Data extracted from a collection
•••••
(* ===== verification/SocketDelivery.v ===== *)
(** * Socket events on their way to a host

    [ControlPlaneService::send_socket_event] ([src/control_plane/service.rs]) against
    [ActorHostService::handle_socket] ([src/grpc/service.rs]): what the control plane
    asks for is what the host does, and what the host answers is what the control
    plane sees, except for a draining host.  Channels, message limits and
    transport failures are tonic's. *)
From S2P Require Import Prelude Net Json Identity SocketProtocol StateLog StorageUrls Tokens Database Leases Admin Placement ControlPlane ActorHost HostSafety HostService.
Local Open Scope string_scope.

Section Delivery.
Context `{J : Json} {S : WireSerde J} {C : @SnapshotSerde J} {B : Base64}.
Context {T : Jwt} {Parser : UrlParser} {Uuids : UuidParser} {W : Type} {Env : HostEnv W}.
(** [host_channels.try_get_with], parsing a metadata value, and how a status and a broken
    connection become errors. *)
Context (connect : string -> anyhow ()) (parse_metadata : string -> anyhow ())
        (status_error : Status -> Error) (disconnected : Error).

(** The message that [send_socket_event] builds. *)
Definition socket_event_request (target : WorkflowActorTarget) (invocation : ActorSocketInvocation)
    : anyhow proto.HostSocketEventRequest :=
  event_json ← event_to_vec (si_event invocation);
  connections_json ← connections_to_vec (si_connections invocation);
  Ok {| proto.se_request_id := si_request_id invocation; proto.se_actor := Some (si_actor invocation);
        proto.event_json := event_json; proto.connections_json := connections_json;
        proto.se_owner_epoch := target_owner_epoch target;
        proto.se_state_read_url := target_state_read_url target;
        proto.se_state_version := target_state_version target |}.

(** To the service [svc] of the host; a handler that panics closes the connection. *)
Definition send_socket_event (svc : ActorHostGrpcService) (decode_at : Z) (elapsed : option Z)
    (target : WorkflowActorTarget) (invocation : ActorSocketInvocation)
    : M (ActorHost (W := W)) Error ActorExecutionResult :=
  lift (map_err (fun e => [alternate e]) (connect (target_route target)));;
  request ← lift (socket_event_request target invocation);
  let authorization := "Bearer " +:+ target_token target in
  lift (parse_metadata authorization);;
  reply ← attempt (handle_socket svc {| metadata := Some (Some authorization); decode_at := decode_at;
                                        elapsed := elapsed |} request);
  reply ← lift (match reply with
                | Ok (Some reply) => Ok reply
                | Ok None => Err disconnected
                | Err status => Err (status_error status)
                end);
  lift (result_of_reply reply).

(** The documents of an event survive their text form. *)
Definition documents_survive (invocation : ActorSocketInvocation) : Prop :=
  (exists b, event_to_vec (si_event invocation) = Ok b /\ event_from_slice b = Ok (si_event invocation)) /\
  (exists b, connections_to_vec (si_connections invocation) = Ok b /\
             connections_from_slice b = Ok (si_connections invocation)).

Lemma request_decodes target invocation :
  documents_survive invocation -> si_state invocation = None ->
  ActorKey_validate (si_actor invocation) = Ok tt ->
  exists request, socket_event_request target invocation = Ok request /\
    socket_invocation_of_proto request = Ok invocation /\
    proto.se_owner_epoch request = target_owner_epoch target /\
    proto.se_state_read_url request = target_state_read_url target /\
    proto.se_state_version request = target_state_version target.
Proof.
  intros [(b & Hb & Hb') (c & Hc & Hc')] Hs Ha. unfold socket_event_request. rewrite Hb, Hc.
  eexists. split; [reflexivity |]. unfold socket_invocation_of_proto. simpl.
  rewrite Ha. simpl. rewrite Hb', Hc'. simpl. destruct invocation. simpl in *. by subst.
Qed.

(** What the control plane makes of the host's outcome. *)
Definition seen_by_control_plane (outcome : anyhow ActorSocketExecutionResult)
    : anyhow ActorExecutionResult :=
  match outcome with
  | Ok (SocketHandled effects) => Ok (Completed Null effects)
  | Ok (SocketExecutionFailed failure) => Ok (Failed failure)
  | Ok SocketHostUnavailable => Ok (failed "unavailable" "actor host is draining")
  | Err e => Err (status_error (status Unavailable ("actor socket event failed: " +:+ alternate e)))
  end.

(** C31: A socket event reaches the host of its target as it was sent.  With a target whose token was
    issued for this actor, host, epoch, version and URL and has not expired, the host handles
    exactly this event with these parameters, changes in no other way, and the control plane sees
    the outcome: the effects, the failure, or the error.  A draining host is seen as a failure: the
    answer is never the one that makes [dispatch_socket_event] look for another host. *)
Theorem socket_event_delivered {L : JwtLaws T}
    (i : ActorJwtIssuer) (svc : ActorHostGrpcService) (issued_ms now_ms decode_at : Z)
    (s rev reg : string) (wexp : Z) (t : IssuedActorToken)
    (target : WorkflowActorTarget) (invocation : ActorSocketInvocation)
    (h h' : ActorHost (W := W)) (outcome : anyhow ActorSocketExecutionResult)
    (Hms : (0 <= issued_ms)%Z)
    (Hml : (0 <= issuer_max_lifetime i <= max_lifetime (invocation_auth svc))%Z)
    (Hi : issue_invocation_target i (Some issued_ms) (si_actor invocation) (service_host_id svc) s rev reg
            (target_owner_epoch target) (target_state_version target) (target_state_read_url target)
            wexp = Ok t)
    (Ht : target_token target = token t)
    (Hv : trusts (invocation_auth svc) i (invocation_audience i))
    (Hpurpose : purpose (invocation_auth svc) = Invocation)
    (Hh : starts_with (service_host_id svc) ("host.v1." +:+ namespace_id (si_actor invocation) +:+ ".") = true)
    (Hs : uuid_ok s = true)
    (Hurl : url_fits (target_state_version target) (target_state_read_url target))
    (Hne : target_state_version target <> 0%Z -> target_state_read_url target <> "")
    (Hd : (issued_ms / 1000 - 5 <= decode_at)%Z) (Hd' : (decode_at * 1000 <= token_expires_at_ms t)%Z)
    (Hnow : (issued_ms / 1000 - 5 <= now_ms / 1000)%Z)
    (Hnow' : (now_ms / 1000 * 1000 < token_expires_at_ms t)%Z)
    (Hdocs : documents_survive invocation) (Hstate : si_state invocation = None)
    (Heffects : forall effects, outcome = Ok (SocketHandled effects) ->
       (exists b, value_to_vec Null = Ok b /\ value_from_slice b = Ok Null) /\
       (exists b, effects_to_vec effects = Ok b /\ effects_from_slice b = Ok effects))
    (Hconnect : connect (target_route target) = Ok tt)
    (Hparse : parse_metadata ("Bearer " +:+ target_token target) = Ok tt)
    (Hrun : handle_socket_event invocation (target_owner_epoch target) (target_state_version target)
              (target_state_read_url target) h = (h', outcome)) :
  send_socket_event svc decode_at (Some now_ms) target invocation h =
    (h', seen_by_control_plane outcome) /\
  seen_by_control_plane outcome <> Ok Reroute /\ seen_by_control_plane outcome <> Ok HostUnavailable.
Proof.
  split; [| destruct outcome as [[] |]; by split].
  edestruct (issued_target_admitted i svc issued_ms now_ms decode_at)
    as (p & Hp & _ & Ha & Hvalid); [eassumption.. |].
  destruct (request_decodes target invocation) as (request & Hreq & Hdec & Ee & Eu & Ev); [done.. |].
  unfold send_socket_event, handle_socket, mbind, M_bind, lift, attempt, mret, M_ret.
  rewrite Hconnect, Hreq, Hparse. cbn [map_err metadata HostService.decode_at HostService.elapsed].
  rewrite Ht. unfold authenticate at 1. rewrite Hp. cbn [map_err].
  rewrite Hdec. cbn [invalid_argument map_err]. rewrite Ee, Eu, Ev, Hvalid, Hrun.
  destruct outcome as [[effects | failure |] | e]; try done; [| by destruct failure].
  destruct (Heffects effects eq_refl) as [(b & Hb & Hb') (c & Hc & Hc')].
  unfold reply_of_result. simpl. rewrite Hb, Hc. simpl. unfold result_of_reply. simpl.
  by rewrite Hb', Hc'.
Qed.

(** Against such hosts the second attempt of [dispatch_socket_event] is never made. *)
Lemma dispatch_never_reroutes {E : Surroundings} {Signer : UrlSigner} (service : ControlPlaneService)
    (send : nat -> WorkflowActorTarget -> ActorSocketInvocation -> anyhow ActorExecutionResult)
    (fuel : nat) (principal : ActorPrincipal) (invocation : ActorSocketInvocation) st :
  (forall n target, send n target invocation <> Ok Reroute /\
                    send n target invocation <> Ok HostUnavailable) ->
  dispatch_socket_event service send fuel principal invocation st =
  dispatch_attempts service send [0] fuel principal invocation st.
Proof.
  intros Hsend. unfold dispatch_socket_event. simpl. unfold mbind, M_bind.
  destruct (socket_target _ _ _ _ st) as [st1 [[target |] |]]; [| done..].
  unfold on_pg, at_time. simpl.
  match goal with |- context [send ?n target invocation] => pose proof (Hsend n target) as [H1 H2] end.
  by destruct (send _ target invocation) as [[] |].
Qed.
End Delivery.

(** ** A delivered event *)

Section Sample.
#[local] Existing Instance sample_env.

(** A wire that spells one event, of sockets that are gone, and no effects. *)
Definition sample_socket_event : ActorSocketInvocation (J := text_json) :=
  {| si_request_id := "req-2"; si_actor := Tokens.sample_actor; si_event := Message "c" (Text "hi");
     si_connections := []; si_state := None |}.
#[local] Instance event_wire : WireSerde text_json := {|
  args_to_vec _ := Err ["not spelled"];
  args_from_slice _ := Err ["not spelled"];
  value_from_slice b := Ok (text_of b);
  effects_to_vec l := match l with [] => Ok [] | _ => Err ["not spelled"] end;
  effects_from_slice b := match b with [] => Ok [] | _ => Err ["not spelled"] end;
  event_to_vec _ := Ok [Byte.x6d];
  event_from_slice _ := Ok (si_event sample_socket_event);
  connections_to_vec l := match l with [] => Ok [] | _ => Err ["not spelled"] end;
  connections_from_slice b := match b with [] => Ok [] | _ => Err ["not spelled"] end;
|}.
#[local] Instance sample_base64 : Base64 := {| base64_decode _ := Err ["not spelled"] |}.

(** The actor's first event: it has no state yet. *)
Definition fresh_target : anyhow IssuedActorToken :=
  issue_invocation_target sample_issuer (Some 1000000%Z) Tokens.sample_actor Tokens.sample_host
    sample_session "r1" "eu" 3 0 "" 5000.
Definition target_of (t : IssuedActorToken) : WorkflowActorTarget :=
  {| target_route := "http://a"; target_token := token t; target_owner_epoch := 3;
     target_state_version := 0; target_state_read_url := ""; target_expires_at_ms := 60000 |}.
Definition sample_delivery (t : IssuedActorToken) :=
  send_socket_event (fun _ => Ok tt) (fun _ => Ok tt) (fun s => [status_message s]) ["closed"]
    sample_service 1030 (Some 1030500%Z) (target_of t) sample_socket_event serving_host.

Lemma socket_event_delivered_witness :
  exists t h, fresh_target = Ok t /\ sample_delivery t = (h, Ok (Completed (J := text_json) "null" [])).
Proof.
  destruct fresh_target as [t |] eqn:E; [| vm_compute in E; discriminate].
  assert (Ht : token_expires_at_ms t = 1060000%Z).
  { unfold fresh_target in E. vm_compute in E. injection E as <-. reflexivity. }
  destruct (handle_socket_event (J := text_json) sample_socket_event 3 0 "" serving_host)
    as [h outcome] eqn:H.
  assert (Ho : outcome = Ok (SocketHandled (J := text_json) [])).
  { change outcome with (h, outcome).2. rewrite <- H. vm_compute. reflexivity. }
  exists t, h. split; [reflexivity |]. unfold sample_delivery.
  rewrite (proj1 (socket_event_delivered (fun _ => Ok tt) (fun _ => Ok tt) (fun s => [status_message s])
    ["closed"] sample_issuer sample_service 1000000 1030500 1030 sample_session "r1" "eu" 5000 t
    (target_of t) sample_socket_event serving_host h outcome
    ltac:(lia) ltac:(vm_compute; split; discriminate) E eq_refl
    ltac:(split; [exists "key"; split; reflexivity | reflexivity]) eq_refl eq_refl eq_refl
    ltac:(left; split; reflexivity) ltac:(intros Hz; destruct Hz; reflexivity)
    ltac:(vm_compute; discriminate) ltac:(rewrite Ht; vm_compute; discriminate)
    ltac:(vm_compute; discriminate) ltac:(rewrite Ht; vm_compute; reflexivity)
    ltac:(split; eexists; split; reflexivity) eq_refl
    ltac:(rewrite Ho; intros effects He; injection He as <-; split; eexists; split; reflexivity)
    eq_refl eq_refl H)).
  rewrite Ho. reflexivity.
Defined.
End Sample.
•••••
PROMPT:
Copy out, word for word, the part of the entries above that begins at the line with "effects_to_vec l := match" and ends at the line with "target_state_version := 0;", including both.

RESPONSE TO THIS EXERCISE:
  effects_to_vec l := match l with [] => Ok [] | _ => Err ["not spelled"] end;
  effects_from_slice b := match b with [] => Ok [] | _ => Err ["not spelled"] end;
  event_to_vec _ := Ok [Byte.x6d];
  event_from_slice _ := Ok (si_event sample_socket_event);
  connections_to_vec l := match l with [] => Ok [] | _ => Err ["not spelled"] end;
  connections_from_slice b := match b with [] => Ok [] | _ => Err ["not spelled"] end;
|}.
#[local] Instance sample_base64 : Base64 := {| base64_decode _ := Err ["not spelled"] |}.

(** The actor's first event: it has no state yet. *)
Definition fresh_target : anyhow IssuedActorToken :=
  issue_invocation_target sample_issuer (Some 1000000%Z) Tokens.sample_actor Tokens.sample_host
    sample_session "r1" "eu" 3 0 "" 5000.
Definition target_of (t : IssuedActorToken) : WorkflowActorTarget :=
  {| target_route := "http://a"; target_token := token t; target_owner_epoch := 3;
     target_state_version := 0; target_state_read_url := ""; target_expires_at_ms := 60000 |}.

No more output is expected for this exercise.